PROMPT — Your job with the data below: print everything from the line that holds "ltac:(lia)) as [_ ?]." down to the line that holds "revert room. induction", ends included, exactly, and nothing else.

DATASET EXCERPTS —
Definition xor_encoded (x : Z) : list Z :=
  if x =? 0 then [0]
  else [count_of_bytes x; ctz x] ++
       to_le (Z.to_nat (count_of_bytes x)) (Z.shiftr x (ctz x)).

(** *** Bit counts *)

Lemma pos_ctz_spec p : ∃ q, Zpos p = (2 * q + 1) * 2 ^ pos_ctz p ∧ 0 <= q ∧ 0 <= pos_ctz p.
Proof.
  induction p as [p _|p (q & Hq & Hq0 & Hc)|].
  - exists (Zpos p). cbn [pos_ctz]. rewrite Z.pow_0_r. lia.
  - exists q. cbn [pos_ctz]. rewrite Z.pow_add_r by lia. split; [|lia].
    rewrite Pos2Z.inj_xO, Hq. lia.
  - exists 0. cbn [pos_ctz]. lia.
Qed.

Lemma ctz_spec x : 0 < x →
  ∃ q, x = (2 * q + 1) * 2 ^ ctz x ∧ 0 <= q ∧ 0 <= ctz x.
Proof. intros Hx. destruct x as [|p|p]; try lia. apply pos_ctz_spec. Qed.

Lemma ctz_log2 x : 0 < x → ctz x <= Z.log2 x.
Proof.
  intros Hx. destruct (ctz_spec x Hx) as (q & Hq & Hq0 & Hc).
  apply Z.log2_le_pow2; [done|]. rewrite Hq at 2.
  pose proof (Z.pow_pos_nonneg 2 (ctz x) ltac:(lia) Hc). nia.
Qed.

Lemma log2_u64 x : 0 < x < 2 ^ 64 → 0 <= Z.log2 x < 64.
Proof. intros. split; [apply Z.log2_nonneg|]. apply Z.log2_lt_pow2; lia. Qed.

(** Shifting the trailing zeros out and back in loses nothing. *)
Lemma shift_back x : 0 < x → Z.shiftl (Z.shiftr x (ctz x)) (ctz x) = x.
Proof.
  intros Hx. destruct (ctz_spec x Hx) as (q & Hq & Hq0 & Hc).
  rewrite Z.shiftr_div_pow2, Z.shiftl_mul_pow2 by lia.
  rewrite Hq at 1. rewrite Z.div_mul by (apply Z.pow_nonzero; lia). by rewrite <- Hq.
Qed.

Lemma testbit_0_ctz x : 0 < x → Z.testbit x 0 = (ctz x =? 0).
Proof.
  intros Hx. destruct (ctz_spec x Hx) as (q & Hq & Hq0 & Hc).
  destruct (Z.eqb_spec (ctz x) 0) as [E|E].
  - rewrite Hq, E, Z.pow_0_r, Z.mul_1_r. apply Z.testbit_odd_0.
  - rewrite Hq. apply Z.mul_pow2_bits_low. lia.
Qed.

Lemma testbit_63_log2 x : 0 < x < 2 ^ 64 → Z.testbit x 63 = (Z.log2 x =? 63).
Proof.
  intros Hx. pose proof (log2_u64 x Hx). destruct (Z.eqb_spec (Z.log2 x) 63) as [E|E].
  - rewrite <- E. apply Z.bit_log2. lia.
  - apply Z.bits_above_log2; lia.
Qed.

(** The announced count: at most 8 exactly when the xor [fits_u64], else 9. *)
Lemma count_of_bytes_eq x : 0 < x < 2 ^ 64 →
  count_of_bytes x = (Z.log2 x - ctz x + 1) / 8 + 1.
Proof.
  intros Hx. unfold count_of_bytes, clz.
  pose proof (log2_u64 x Hx). pose proof (ctz_log2 x ltac:(lia)).
  destruct (ctz_spec x ltac:(lia)) as (q & Hq & Hq0 & Hc).
  replace (64 - (63 - Z.log2 x) - ctz x) with (Z.log2 x - ctz x + 1) by lia.
  apply wrap_small.
  pose proof (Z.div_le_mono (Z.log2 x - ctz x + 1) 64 8 ltac:(lia) ltac:(lia)).
  pose proof (Z.div_pos (Z.log2 x - ctz x + 1) 8 ltac:(lia) ltac:(lia)).
  change (64 / 8) with 8 in *. lia.
Qed.

Lemma count_of_bytes_range x : 0 < x < 2 ^ 64 →
  1 <= count_of_bytes x <= 9 ∧ (count_of_bytes x <= 8 ↔ fits_u64 x = true).
Proof.
  intros Hx. rewrite count_of_bytes_eq by done. unfold fits_u64.
  rewrite testbit_63_log2, testbit_0_ctz by lia.
  pose proof (log2_u64 x Hx). pose proof (ctz_log2 x ltac:(lia)).
  destruct (ctz_spec x ltac:(lia)) as (q & Hq & Hq0 & Hc).
  set (s := Z.log2 x - ctz x + 1) in *.
  assert (Hs : 1 <= s <= 64) by lia.
  pose proof (Z.div_le_mono s 64 8 ltac:(lia) ltac:(lia)).
  pose proof (Z.div_pos s 8 ltac:(lia) ltac:(lia)). change (64 / 8) with 8 in *.
  split; [lia|]. split; intros Hle.
  - apply negb_true_iff. destruct (Z.eqb_spec (Z.log2 x) 63), (Z.eqb_spec (ctz x) 0); try done.
    exfalso. assert (s = 64) as Es by lia. rewrite Es in Hle. change (64 / 8) with 8 in Hle. lia.
  - assert (s <= 63).
    { destruct (Z.eqb_spec (Z.log2 x) 63), (Z.eqb_spec (ctz x) 0); cbn in Hle; try done; lia. }
    pose proof (Z.div_le_mono s 63 8 ltac:(lia) ltac:(lia)). change (63 / 8) with 7 in *. lia.
Qed.

Lemma moved_fits x : 0 < x < 2 ^ 64 →
  0 <= Z.shiftr x (ctz x) < 256 ^ count_of_bytes x.
Proof.
  intros Hx. destruct (ctz_spec x ltac:(lia)) as (q & Hq & Hq0 & Hc).
  split; [apply Z.shiftr_nonneg; lia|].
  rewrite count_of_bytes_eq by done. rewrite Z.shiftr_div_pow2 by lia.
  pose proof (ctz_log2 x ltac:(lia)).
  apply Z.div_lt_upper_bound; [apply Z.pow_pos_nonneg; lia|].
  apply Z.lt_le_trans with (2 ^ (Z.log2 x + 1)).
  { pose proof (Z.log2_spec x ltac:(lia)) as [_ ?].
    by replace (Z.log2 x + 1) with (Z.succ (Z.log2 x)) by lia. }
  set (k := (Z.log2 x - ctz x + 1) / 8).
  assert (Hk : 0 <= k) by (apply Z.div_pos; lia).
  change 256 with (2 ^ 8). rewrite <- Z.pow_mul_r, <- Z.pow_add_r by lia.
  apply Z.pow_le_mono_r; [lia|].
  pose proof (Z.div_mod (Z.log2 x - ctz x + 1) 8 ltac:(lia)) as Hd.
  pose proof (Z.mod_pos_bound (Z.log2 x - ctz x + 1) 8 ltac:(lia)). fold k in Hd. lia.
Qed.

(** *** Writing and reading the significant bytes *)

Lemma write_buff_take bs n bw :
  bb_wf bw → (n <= length bs)%nat → Z.of_nat n <= _pos bw →
  Forall byte_range bs → write_buff bs n bw = Ok (push (take n bs) bw).
Proof.
  revert bs bw. induction n as [|n IH]; intros bs bw Hwf Hn Hp Hbs.
  - cbn [write_buff]. by rewrite take_0, push_nil.
  - destruct bs as [|b bs]; cbn [length] in Hn; [lia|].
    apply Forall_cons_iff in Hbs as [Hb Hbs]. cbn [write_buff]. rewrite firstn_cons.
    rewrite write_fits, bind_Ok by (done || lia).
    assert (to_be 1 b = [b]) as -> by (by rewrite to_be_1, Z.mod_small by apply Hb).
    rewrite IH; [| | lia | rewrite push_pos; cbn [length]; lia | done].
    + change (b :: take n bs) with ([b] ++ take n bs).
      rewrite push_app; [done|done|]. rewrite length_take. cbn [length]. lia.
    + apply push_wf; [done|]. cbn [length]. lia.
Qed.

Lemma write_buff_overrun bs n bw :
  bb_wf bw → (length bs < n)%nat → Z.of_nat n <= _pos bw →
  Forall byte_range bs → write_buff bs n bw = UB.
Proof.
  revert bs bw. induction n as [|n IH]; intros bs bw Hwf Hn Hp Hbs; [lia|].
  destruct bs as [|b bs]; [done|]. apply Forall_cons_iff in Hbs as [Hb Hbs].
  cbn [length] in Hn. cbn [write_buff].
  rewrite write_fits, bind_Ok by (done || lia).
  apply IH; [| lia | rewrite push_pos, length_to_be; lia | done].
  apply push_wf; [done|]. rewrite length_to_be. lia.
Qed.

Lemma read_buff_reads bs room :
  (length bs <= room)%nat →
  reads (read_buff (length bs) room) bs (bs ++ replicate (room - length bs) 0).
Proof.
  revert room. induction bs as [|b bs IH]; intros room Hroom.
  - cbn [length read_buff app]. rewrite Nat.sub_0_r. apply reads_ret.
  - destruct room as [|room]; cbn [length] in *; [lia|]. cbn [read_buff].
    change (b :: bs) with ([b] ++ bs) at 1.
    apply (reads_bind (read 1) (fun b bw => '(bs, bw) ← read_buff (length bs) room bw;
      Ok (b :: bs, bw)) [b] bs b); [apply reads_byte|].
    apply (reads_map _ (cons b)), IH. lia.
Qed.

Lemma of_le_zeros bs n : of_le (bs ++ replicate n 0) = of_le bs.
Proof.
  induction bs as [|b bs IH]; cbn [app of_le]; [|by rewrite IH].
  induction n as [|n IHn]; cbn [replicate of_le]; lia.
Qed.

Lemma to_le_take n m z : (n <= m)%nat → take n (to_le m z) = to_le n z.
Proof.
  revert m z. induction n as [|n IH]; intros m z Hn; [done|].
  destruct m as [|m]; [lia|]. cbn [to_le take]. f_equal. apply IH. lia.
Qed.

(** *** Append *)

Lemma xor_encoded_length x : 0 <= x < 2 ^ 64 →
  Z.of_nat (length (xor_encoded x)) = if x =? 0 then 1 else count_of_bytes x + 2.
Proof.
  intros Hx. unfold xor_encoded. destruct (Z.eqb_spec x 0); [done|].
  rewrite length_app, length_to_le. cbn [length].
  pose proof (count_of_bytes_range x ltac:(lia)). lia.
Qed.

Lemma xor_append_first v xc bw :
  XorCompressor._is_first xc = true →
  XorCompressor.append v xc bw = Ok (true, XorCompressor.mk false v v, bw).
Proof. intros H. unfold XorCompressor.append. by rewrite H. Qed.

Lemma lxor_u64 a b : is_value a → is_value b → 0 <= Z.lxor a b < 2 ^ 64.
Proof.
  intros [Ha1 Ha2] [Hb1 Hb2].
  assert (H0 : 0 <= Z.lxor a b) by (apply Z.lxor_nonneg; tauto).
  split; [done|]. destruct (Z.eq_dec (Z.lxor a b) 0) as [->|Hne]; [lia|].
  apply Z.log2_lt_pow2; [lia|].
  apply Z.le_lt_trans with (Z.max (Z.log2 a) (Z.log2 b)); [by apply Z.log2_lxor|].
  apply Z.max_lub_lt.
  - destruct (Z.eq_dec a 0) as [->|]; [cbn; lia|]. apply Z.log2_lt_pow2; lia.
  - destruct (Z.eq_dec b 0) as [->|]; [cbn; lia|]. apply Z.log2_lt_pow2; lia.
Qed.
(* ===== verification/FullCursor.v ===== *)
(** * The cursor on an array

    [FullCursor] of [storage/cursors.cpp]: the measurements of a vector, the
    later ones of a run with the same time skipped. *)

From Stdlib Require Import ZArith Lia Sorting.Sorted.
From stdpp Require Import base numbers list.
From S2P Require Import Prelude Float64 Meas Stat StdSort ICursor.

Local Open Scope Z_scope.

Module FullCursor.

Record t := mk {
  _ma : list Meas;
  _index : nat;
  _minTime : Z;
  _maxTime : Z;
}.

(** The constructor *)
Definition make (ma : list Meas) : t :=
  mk ma 0
    (fold_left (fun mn v => Z.min mn (time v)) ma MAX_TIME)
    (fold_left (fun mx v => Z.max mx (time v)) ma MIN_TIME).

Definition is_end (c : t) : bool := (length (_ma c) <=? _index c)%nat.

Definition set_index (i : nat) (c : t) : t := mk (_ma c) i (_minTime c) (_maxTime c).

(** The loop that skips duplicates. *)
Fixpoint skip (fuel : nat) (tm : Z) (c : t) : outcome t :=
  match fuel with
  | O => Diverge
  | S fuel =>
    if is_end c then Ok c
    else
      match _ma c !! _index c with
      | None => UB
      | Some next =>
        if negb (time next =? tm) then Ok c else skip fuel tm (set_index (S (_index c)) c)
      end
  end.

Definition readNext (c : t) : outcome (Meas * t) :=
  match _ma c !! _index c with
  | None => UB
  | Some result =>
    c ← skip (S (length (_ma c))) (time result) (set_index (S (_index c)) c);
    Ok (result, c)
  end.

Definition top (c : t) : outcome Meas :=
  if negb (is_end c) then match _ma c !! _index c with None => UB | Some m => Ok m end
  else Throw.

Definition count (c : t) : Z := Z.of_nat (length (_ma c)).

End FullCursor.

#[export] Instance FullCursor_ICursor : ICursor FullCursor.t := {
  readNext := FullCursor.readNext;
  top := FullCursor.top;
  is_end := FullCursor.is_end;
  cursor_minTime := FullCursor._minTime;
  cursor_maxTime := FullCursor._maxTime;
  cursor_count := FullCursor.count;
}.

(** ** Runs of equal times *)

Fixpoint uniq_after (tm : Z) (l : list Meas) : list Meas :=
  match l with
  | [] => []
  | m :: l => if time m =? tm then uniq_after tm l else m :: uniq_after (time m) l
  end.

(** The first measurement of every run. *)
Definition uniq (l : list Meas) : list Meas :=
  match l with
  | [] => []
  | m :: l => m :: uniq_after (time m) l
  end.

Lemma uniq_after_sublist tm l : uniq_after tm l `sublist_of` l.
Proof.
  revert tm. induction l as [|m l IH]; intros tm; cbn; [done|].
  destruct (time m =? tm); [by apply sublist_cons|by apply sublist_skip].
Qed.

Lemma uniq_sublist l : uniq l `sublist_of` l.
Proof. destruct l as [|m l]; cbn; [done|]. apply sublist_skip, uniq_after_sublist. Qed.

(** On a sorted list the runs are the classes of equal times. *)
Lemma uniq_after_strict tm l :
  sorted_by time l → Forall (fun m => tm <= time m) l →
  strictly_by time (uniq_after tm l) ∧
  Forall (fun m => tm < time m) (uniq_after tm l).
Proof.
  intros Hs. revert tm. induction Hs as [|m l Hs IH Hm]; intros tm Ht; cbn; [split; constructor|].
  apply Forall_cons_1 in Ht as [Hm0 Ht]. destruct (Z.eqb_spec (time m) tm) as [<-|Hne].
  - by apply IH.
  - destruct (IH (time m) Hm) as [H1 H2]. split; [by constructor|].
    constructor; [lia|]. eapply Forall_impl; [exact H2|]. cbn. lia.
Qed.

Lemma uniq_strict l :
  sorted_by time l → strictly_by time (uniq l).
Proof.
  intros Hs. destruct Hs as [|m l Hs Hm]; cbn; [constructor|].
  destruct (uniq_after_strict (time m) l Hs Hm). by constructor.
Qed.

(** No time is lost. *)
Lemma uniq_after_times tm l m :
  m ∈ l → time m = tm ∨ ∃ m', m' ∈ uniq_after tm l ∧ time m' = time m.
Proof.
  revert tm. induction l as [|x l IH]; intros tm Hm; [by apply elem_of_nil in Hm|].
  cbn. apply elem_of_cons in Hm as [->|Hm].
  - destruct (Z.eqb_spec (time x) tm); [by left|right]. exists x. split; [left|done].
  - destruct (Z.eqb_spec (time x) tm) as [<-|]; [by apply IH|].
    destruct (IH (time x) Hm) as [E|(m' & ? & ?)]; right.
    + exists x. split; [left|done].
    + exists m'. split; [by right|done].
Qed.

Lemma uniq_times l m : m ∈ l → ∃ m', m' ∈ uniq l ∧ time m' = time m.
Proof.
  destruct l as [|x l]; [by intros ?%elem_of_nil|]. intros Hm. cbn.
  apply elem_of_cons in Hm as [->|Hm]; [exists x; split; [left|done]|].
  destruct (uniq_after_times (time x) l m Hm) as [E|(m' & ? & ?)].
  - exists x. split; [left|done].
  - exists m'. split; [by right|done].
Qed.

(** ** The cursor yields the runs of what is left *)

Definition full_rep (c : FullCursor.t) (l : list Meas) : Prop :=
  l = uniq (drop (FullCursor._index c) (FullCursor._ma c)) ∧
  Forall (fun m => FullCursor._minTime c <= time m <= FullCursor._maxTime c) (FullCursor._ma c).

Lemma full_skip fuel tm c :
  (length (FullCursor._ma c) - FullCursor._index c < fuel)%nat →
  ∃ i, FullCursor.skip fuel tm c = Ok (FullCursor.set_index i c) ∧
    uniq (drop i (FullCursor._ma c)) =
    uniq_after tm (drop (FullCursor._index c) (FullCursor._ma c)).
Proof.
  revert c. induction fuel as [|fuel IH]; intros c Hf; [lia|].
  cbn [FullCursor.skip]. unfold FullCursor.is_end.
  destruct (Nat.leb_spec (length (FullCursor._ma c)) (FullCursor._index c)) as [He|He].
  { exists (FullCursor._index c). split; [by destruct c|]. by rewrite drop_ge. }
  destruct (lookup_lt_is_Some_2 _ _ He) as [m Hm]. rewrite Hm.
  rewrite (drop_S _ _ _ Hm). cbn [uniq_after].
  destruct (Z.eqb_spec (time m) tm) as [E|E]; cbn [negb].
  - destruct (IH (FullCursor.set_index (S (FullCursor._index c)) c)) as (i & -> & Hi);
      [cbn; lia|]. by exists i.
  - exists (FullCursor._index c). split; [by destruct c|].
    by rewrite (drop_S _ _ _ Hm).
Qed.

#[export] Instance FullCursor_spec : CursorSpec FullCursor.t.
Proof.
  refine {| rep := full_rep |}.
  - intros c l [-> _]. cbn [is_end FullCursor_ICursor]. unfold FullCursor.is_end.
    destruct (Nat.leb_spec (length (FullCursor._ma c)) (FullCursor._index c)) as [He|He].
    + by rewrite drop_ge.
    + destruct (lookup_lt_is_Some_2 _ _ He) as [m Hm]. by rewrite (drop_S _ _ _ Hm).
  - intros c m l [Hl _]. cbn [top FullCursor_ICursor]. unfold FullCursor.top, FullCursor.is_end.
    destruct (Nat.leb_spec (length (FullCursor._ma c)) (FullCursor._index c)) as [He|He].
    { by rewrite drop_ge in Hl. }
    destruct (lookup_lt_is_Some_2 _ _ He) as [m' Hm].
    rewrite (drop_S _ _ _ Hm) in Hl. cbn in Hl. injection Hl as -> _. cbn. by rewrite Hm.
  - intros c m l [Hl Hb]. cbn [readNext FullCursor_ICursor]. unfold FullCursor.readNext.
    destruct (FullCursor._ma c !! FullCursor._index c) as [m'|] eqn:Hm.
    2:{ apply lookup_ge_None_1 in Hm. by rewrite drop_ge in Hl. }
    rewrite (drop_S _ _ _ Hm) in Hl. cbn in Hl. injection Hl as -> ->.
    destruct (full_skip (S (length (FullCursor._ma c))) (time m')
      (FullCursor.set_index (S (FullCursor._index c)) c)) as (i & -> & Hi); [cbn; lia|].
    rewrite bind_Ok. eexists. split; [done|]. by split.
  - intros c l [-> Hb]. eapply Forall_sublist_of; [|exact Hb]. clear.
    etrans; [apply uniq_sublist|]. apply sublist_drop.
  - intros c l [-> _]. cbn [cursor_count FullCursor_ICursor]. unfold FullCursor.count.
    pose proof (sublist_length _ _ (uniq_sublist
      (drop (FullCursor._index c) (FullCursor._ma c)))) as Hl.
    rewrite length_drop in Hl. lia.
Defined.

(** The constructor's bounds are the extreme times of the array. *)
Lemma full_make_bounds ma :
  FullCursor._minTime (FullCursor.make ma) = time_min ma MAX_TIME ∧
  FullCursor._maxTime (FullCursor.make ma) = time_max ma MIN_TIME.
Proof.
  cbn. generalize MAX_TIME MIN_TIME. induction ma as [|m ma IH]; intros a b; cbn; [done|].
  destruct (IH (Z.min a (time m)) (Z.max b (time m))) as [-> ->].
  rewrite (Z.min_comm a), (Z.max_comm b). by rewrite time_min_shift, time_max_shift.
Qed.

Lemma full_make_rep ma : rep (FullCursor.make ma) (uniq ma).
Proof.
  destruct (full_make_bounds ma) as [E1 E2].
  split; [done|]. rewrite E1, E2. cbn [FullCursor._ma FullCursor.make].
  destruct (time_min_spec ma MAX_TIME) as (_ & H1 & _).
  destruct (time_max_spec ma MIN_TIME) as (_ & H2 & _).
  rewrite Forall_forall in *. intros m Hm. split; [by apply H1|by apply H2].
Qed.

YOUR RESPONSE —
  { pose proof (Z.log2_spec x ltac:(lia)) as [_ ?].
    by replace (Z.log2 x + 1) with (Z.succ (Z.log2 x)) by lia. }
  set (k := (Z.log2 x - ctz x + 1) / 8).
  assert (Hk : 0 <= k) by (apply Z.div_pos; lia).
  change 256 with (2 ^ 8). rewrite <- Z.pow_mul_r, <- Z.pow_add_r by lia.
  apply Z.pow_le_mono_r; [lia|].
  pose proof (Z.div_mod (Z.log2 x - ctz x + 1) 8 ltac:(lia)) as Hd.
  pose proof (Z.mod_pos_bound (Z.log2 x - ctz x + 1) 8 ltac:(lia)). fold k in Hd. lia.
Qed.

(** *** Writing and reading the significant bytes *)

Lemma write_buff_take bs n bw :
  bb_wf bw → (n <= length bs)%nat → Z.of_nat n <= _pos bw →
  Forall byte_range bs → write_buff bs n bw = Ok (push (take n bs) bw).
Proof.
  revert bs bw. induction n as [|n IH]; intros bs bw Hwf Hn Hp Hbs.
  - cbn [write_buff]. by rewrite take_0, push_nil.
  - destruct bs as [|b bs]; cbn [length] in Hn; [lia|].
    apply Forall_cons_iff in Hbs as [Hb Hbs]. cbn [write_buff]. rewrite firstn_cons.
    rewrite write_fits, bind_Ok by (done || lia).
    assert (to_be 1 b = [b]) as -> by (by rewrite to_be_1, Z.mod_small by apply Hb).
    rewrite IH; [| | lia | rewrite push_pos; cbn [length]; lia | done].
    + change (b :: take n bs) with ([b] ++ take n bs).
      rewrite push_app; [done|done|]. rewrite length_take. cbn [length]. lia.
    + apply push_wf; [done|]. cbn [length]. lia.
Qed.

Lemma write_buff_overrun bs n bw :
  bb_wf bw → (length bs < n)%nat → Z.of_nat n <= _pos bw →
  Forall byte_range bs → write_buff bs n bw = UB.
Proof.
  revert bs bw. induction n as [|n IH]; intros bs bw Hwf Hn Hp Hbs; [lia|].
  destruct bs as [|b bs]; [done|]. apply Forall_cons_iff in Hbs as [Hb Hbs].
  cbn [length] in Hn. cbn [write_buff].
  rewrite write_fits, bind_Ok by (done || lia).
  apply IH; [| lia | rewrite push_pos, length_to_be; lia | done].
  apply push_wf; [done|]. rewrite length_to_be. lia.
Qed.

Lemma read_buff_reads bs room :
  (length bs <= room)%nat →
  reads (read_buff (length bs) room) bs (bs ++ replicate (room - length bs) 0).
Proof.
  revert room. induction bs as [|b bs IH]; intros room Hroom.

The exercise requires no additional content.